Select Case As Const <integer_expression>
    Case <list>
        <statement>
        <statement>
        ...
    Case Else
        <statement>
        <statement>
        ...
End Select


The <list> statement formats for the Select Case As Const are limited to values or enumerations of values. That is, the operator expressions are not allowed within a Case As Const.

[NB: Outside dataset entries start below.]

(* ===== verification/Types.v ===== *)
(** * [raft-core/src/types.rs] and [raft-core/src/message.rs]

    The data shared by the state machine and its drivers: commands, entries,
    hard state, roles, snapshot descriptors, the wire protocol, and the [Input]
    and [Effect] types that are the core's whole interface. *)
From S2P Require Import Prelude Quorum Membership.
Local Open Scope N_scope.
Local Open Scope raft_scope.

(** ** [types.rs] *)

Inductive Command : Type :=
| Put (key value : string)
| Delete (key : string)
| NoOp
| Configuration (change : ConfigurationEntry)
| RegisterSession (nonce : string)
| CloseSession (session_id : LogIndex)
| SessionPut (session_id : LogIndex) (key : string) (sequence : N) (value : string)
| SessionDelete (session_id : LogIndex) (key : string) (sequence : N).
#[export] Instance Command_eq_dec : EqDecision Command.
Proof. solve_decision. Defined.

(** [matches!(command, Command::Configuration(_))] *)
Definition is_configuration (c : Command) : bool :=
  match c with Configuration _ => true | _ => false end.

Record Entry := mkEntry { e_index : LogIndex; e_term : Term; e_command : Command }.
#[export] Instance Entry_eq_dec : EqDecision Entry.
Proof. solve_decision. Defined.

Record HardState := mkHardState {
  current_term : Term;
  voted_for : option NodeId;
  hs_membership : option CommittedMembership;
}.
#[export] Instance HardState_eq_dec : EqDecision HardState.
Proof. solve_decision. Defined.
#[export] Instance HardState_eta : Eta HardState := fun r =>
  mkHardState (current_term r) (voted_for r) (hs_membership r).
Definition HardState_default : HardState := mkHardState 0 None None.

Record CampaignId := mkCampaignId { ci_incarnation : N; ci_sequence : N }.
#[export] Instance CampaignId_eq_dec : EqDecision CampaignId.
Proof. solve_decision. Defined.

Inductive Role : Type :=
| Follower
| PreCandidate (prospective_term : Term) (campaign_id : CampaignId)
    (votes_received : gset NodeId)
| Candidate (votes_received : gset NodeId)
| Leader (next_index match_index : gmap NodeId LogIndex).
#[export] Instance Role_eq_dec : EqDecision Role.
Proof. solve_decision. Defined.

Inductive ReadRejectReason : Type :=
| NotLeader | NotReady | RCapacity | ContextExhausted | Cancelled | LeadershipLost.
#[export] Instance ReadRejectReason_eq_dec : EqDecision ReadRejectReason.
Proof. solve_decision. Defined.

Definition ReadRejectReason_as_str (r : ReadRejectReason) : string :=
  match r with
  | NotLeader => "not_leader"
  | NotReady => "read_not_ready"
  | RCapacity => "read_capacity"
  | ContextExhausted => "read_context_exhausted"
  | Cancelled => "read_cancelled"
  | LeadershipLost => "leadership_lost"
  end.

Definition MAX_SNAPSHOT_BYTES : N := 64 * 1024 * 1024.
Definition MAX_SNAPSHOT_CHUNK_BYTES : N := 64 * 1024.
Definition MIN_SNAPSHOT_BYTES : N := 48.

Record SnapshotMetadata := mkSnapshotMetadata {
  last_included_index : LogIndex;
  last_included_term : Term;
  members : list NodeId;
  sm_membership : option CommittedMembership;
}.
#[export] Instance SnapshotMetadata_eq_dec : EqDecision SnapshotMetadata.
Proof. solve_decision. Defined.

Definition metadata_validate (m : SnapshotMetadata) : Result unit :=
  (match sm_membership m with
   | Some membership =>
       cm_validate membership;;
       if (last_included_index m <? cm_index membership)
          || (last_included_term m <? cm_term membership)
          || negb (eqb (nset_list (participants (cm_state membership))) (members m))
       then Err "snapshot membership boundary or participant set mismatch"
       else Ok tt
   | None => Ok tt
   end);;
  if (last_included_index m =? 0) || (last_included_term m =? 0)
  then Err "snapshot boundary index and term must be positive" else
  if last_included_index m =? u64_max
  then Err "snapshot boundary must leave room for a following entry" else
  if bool_decide (members m = []) || (256 <? len64 (members m))
     || negb (strictly_increasing (members m))
  then Err "snapshot voters must be nonempty, sorted, and unique" else
  Ok tt.

Record SnapshotDescriptor := mkSnapshotDescriptor {
  metadata : SnapshotMetadata;
  total_len : N;
  sha256 : list N;
}.
#[export] Instance SnapshotDescriptor_eq_dec : EqDecision SnapshotDescriptor.
Proof. solve_decision. Defined.

Definition descriptor_validate (d : SnapshotDescriptor) : Result unit :=
  metadata_validate (metadata d);;
  if negb ((MIN_SNAPSHOT_BYTES <=? total_len d) && (total_len d <=? MAX_SNAPSHOT_BYTES))
  then Err "snapshot image size must be between 48 bytes and 64 MiB"
  else Ok tt.

Record SnapshotTransferId := mkSnapshotTransferId {
  st_leader_id : NodeId;
  st_term : Term;
  st_incarnation : N;
  st_sequence : N;
}.
#[export] Instance SnapshotTransferId_eq_dec : EqDecision SnapshotTransferId.
Proof. solve_decision. Defined.

Inductive SnapshotStageResult : Type :=
| Accepted (next_offset : N) (complete : bool)
| Rejected.
#[export] Instance SnapshotStageResult_eq_dec : EqDecision SnapshotStageResult.
Proof. solve_decision. Defined.

(** ** [message.rs] *)

Record AppendConflictHint := mkAppendConflictHint {
  rejected_index : LogIndex;
  h_term : option Term;
  first_index : LogIndex;
}.
#[export] Instance AppendConflictHint_eq_dec : EqDecision AppendConflictHint.
Proof. solve_decision. Defined.

Inductive RaftMessage : Type :=
| GroupMessage (group_id : string) (genesis_voters : list NodeId) (message : RaftMessage)
| MembershipAdvertisement (term : Term) (configuration : CommittedMembership)
| RequestVote (term : Term) (candidate_id : NodeId) (last_log_index : LogIndex)
    (last_log_term : Term)
| RequestVoteReply (term : Term) (vote_granted : bool)
| AppendEntries (term : Term) (leader_id : NodeId) (prev_log_index : LogIndex)
    (prev_log_term : Term) (entries : list Entry) (leader_commit : LogIndex) (contact_round : N)
| AppendEntriesReply (term : Term) (success : bool) (match_index : LogIndex)
    (contact_round : N) (conflict : option AppendConflictHint)
| PreVote (prospective_term : Term) (campaign_id : CampaignId) (candidate_id : NodeId)
    (last_log_index : LogIndex) (last_log_term : Term)
| PreVoteReply (term : Term) (prospective_term : Term) (campaign_id : CampaignId)
    (vote_granted : bool)
| ReadProbe (term : Term) (leader_id : NodeId) (context : N)
| ReadProbeReply (term : Term) (context : N) (accepted : bool)
| CompactedPrefix (term : Term) (last_included_index : LogIndex) (last_included_term : Term)
    (contact_round : N)
| InstallSnapshot (transfer : SnapshotTransferId) (descriptor : SnapshotDescriptor) (offset : N)
    (data : list N) (done : bool) (contact_round : N)
| InstallSnapshotReply (term : Term) (transfer : SnapshotTransferId) (next_offset : N)
    (match_index : LogIndex) (accepted : bool) (installed : bool) (contact_round : N).
#[export] Instance RaftMessage_eq_dec : EqDecision RaftMessage.
Proof. solve_decision. Defined.

Inductive Input : Type :=
| Recover
| MembershipChange (request_id : string) (operation : AdminOperation)
| Message (from : NodeId) (msg : RaftMessage)
| Tick (now_ms : N)
| ClientPropose (command : Command)
| ClientProposeBatch (commands : list Command)
| ReadIndex (request_id : N)
| CancelRead (request_id : N)
| Compact (descriptor : SnapshotDescriptor)
| SnapshotChunkRead (to : NodeId) (transfer : SnapshotTransferId)
    (descriptor : SnapshotDescriptor) (offset : N) (data : list N)
| SnapshotChunkStaged (transfer : SnapshotTransferId) (descriptor : SnapshotDescriptor)
    (offset : N) (result : SnapshotStageResult)
| SnapshotPublished (transfer : option SnapshotTransferId) (descriptor : SnapshotDescriptor).

(** [membership_protocol::MembershipOutcome] *)
Inductive MembershipOutcome : Type :=
| MAccepted (index : LogIndex)
| MRecorded (record : AdminRecord)
| MRejected (reason : string) (leader_hint : option NodeId).
#[export] Instance MembershipOutcome_eq_dec : EqDecision MembershipOutcome.
Proof. solve_decision. Defined.

Inductive Effect : Type :=
| MembershipRouteHint (id : NodeId) (term : Term) (endpoints : MemberEndpoints)
| MembershipResult (request_id : string) (outcome : MembershipOutcome)
| MembershipChanged (committed : CommittedMembership)
| PersistHardState (hard : HardState)
| PersistLogEntries (truncate_from : option LogIndex) (entries : list Entry)
| Send (to : NodeId) (msg : RaftMessage)
| Apply (entry : Entry)
| RoleChanged (role_name : string) (term : Term)
| ProposeAccepted (index : LogIndex)
| ProposeRejected (leader_hint : option NodeId)
| ReadReady (request_id : N) (context : N) (index : LogIndex) (term : Term)
| ReadRejected (request_id : N) (leader_hint : option NodeId) (reason : ReadRejectReason)
| ReadSnapshotChunk (to : NodeId) (transfer : SnapshotTransferId)
    (descriptor : SnapshotDescriptor) (offset : N) (max_len : N)
| StageSnapshotChunk (transfer : SnapshotTransferId) (descriptor : SnapshotDescriptor)
    (offset : N) (data : list N) (done : bool)
| PublishSnapshot (transfer : option SnapshotTransferId) (descriptor : SnapshotDescriptor)
    (retained_entries : list Entry)
| ApplySnapshot (descriptor : SnapshotDescriptor)
| CancelSnapshot (transfer : SnapshotTransferId)
| SnapshotRejected (reason : string).
#[export] Instance Effect_eq_dec : EqDecision Effect.
Proof. solve_decision. Defined.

When a Case block is executed, the statements following the Case keyword up to the next Case keyword (or End Select) will be executed. Only one block of statements within a Case will execute at any one time. If a Case Else is present, then the statements within the Else block will execute if no Case matches the <expression> portion of the Select statement. The following program illustrates using the Select Case statement block.

'Ascii code of key press
Dim As Integer keycode

'Loop until esc key is pressed
Do
    keycode = Asc(Inkey)
    Select Case As Const keycode
        Case 48 To 57
            Print "You pressed a number key."
        Case 65 To 90
            Print "You pressed an upper case letter key."
        Case 97 To 122
            Print "You pressed a lower case key."
        End Select
        Sleep 1
Loop Until keycode = 27 '27 is the ascii code for Escape

End


In the program, when you press a key, the value is translated to a number using the Asc function. Since this will always be an integer value that is less than 4097 (since ascii character codes range from 0 to 255), the Select Case as Const format is used.

The compiler will check the value of keycode against the Case ranges to see if the block should execute. If keycode falls within a particular range, the Print statement will execute, and then the flow of the program will continue with the next line following the End Select. If keycode doesn't match any Case range, then the program will continue with the next line following the End Select.

A Select Case can usually be translated from an If-Elseif ladder. To illustrate this, the previous program is shown below as an If-ElseIf ladder.

'Ascii code of key press
Dim As Integer keycode

'Loop until esc key is pressed
Do
    keycode = Asc(Inkey)
    If (keycode >= 48) And (keycode <= 57) Then
        Print "You pressed a number key."
    ElseIf (keycode >= 65) And (keycode <= 90) Then
        Print "You pressed an upper case letter key."
    ElseIf (keycode >= 97) And (keycode <= 122) Then
        Print "You pressed a lower case key."
    End If
    Sleep 1
Loop Until keycode = 27 '27 is the ascii code for Escape

End


If you compare the two programs, you can see that the logic is quite similar, however the Select Case is much more readable and understandable than the If-ElseIf ladder.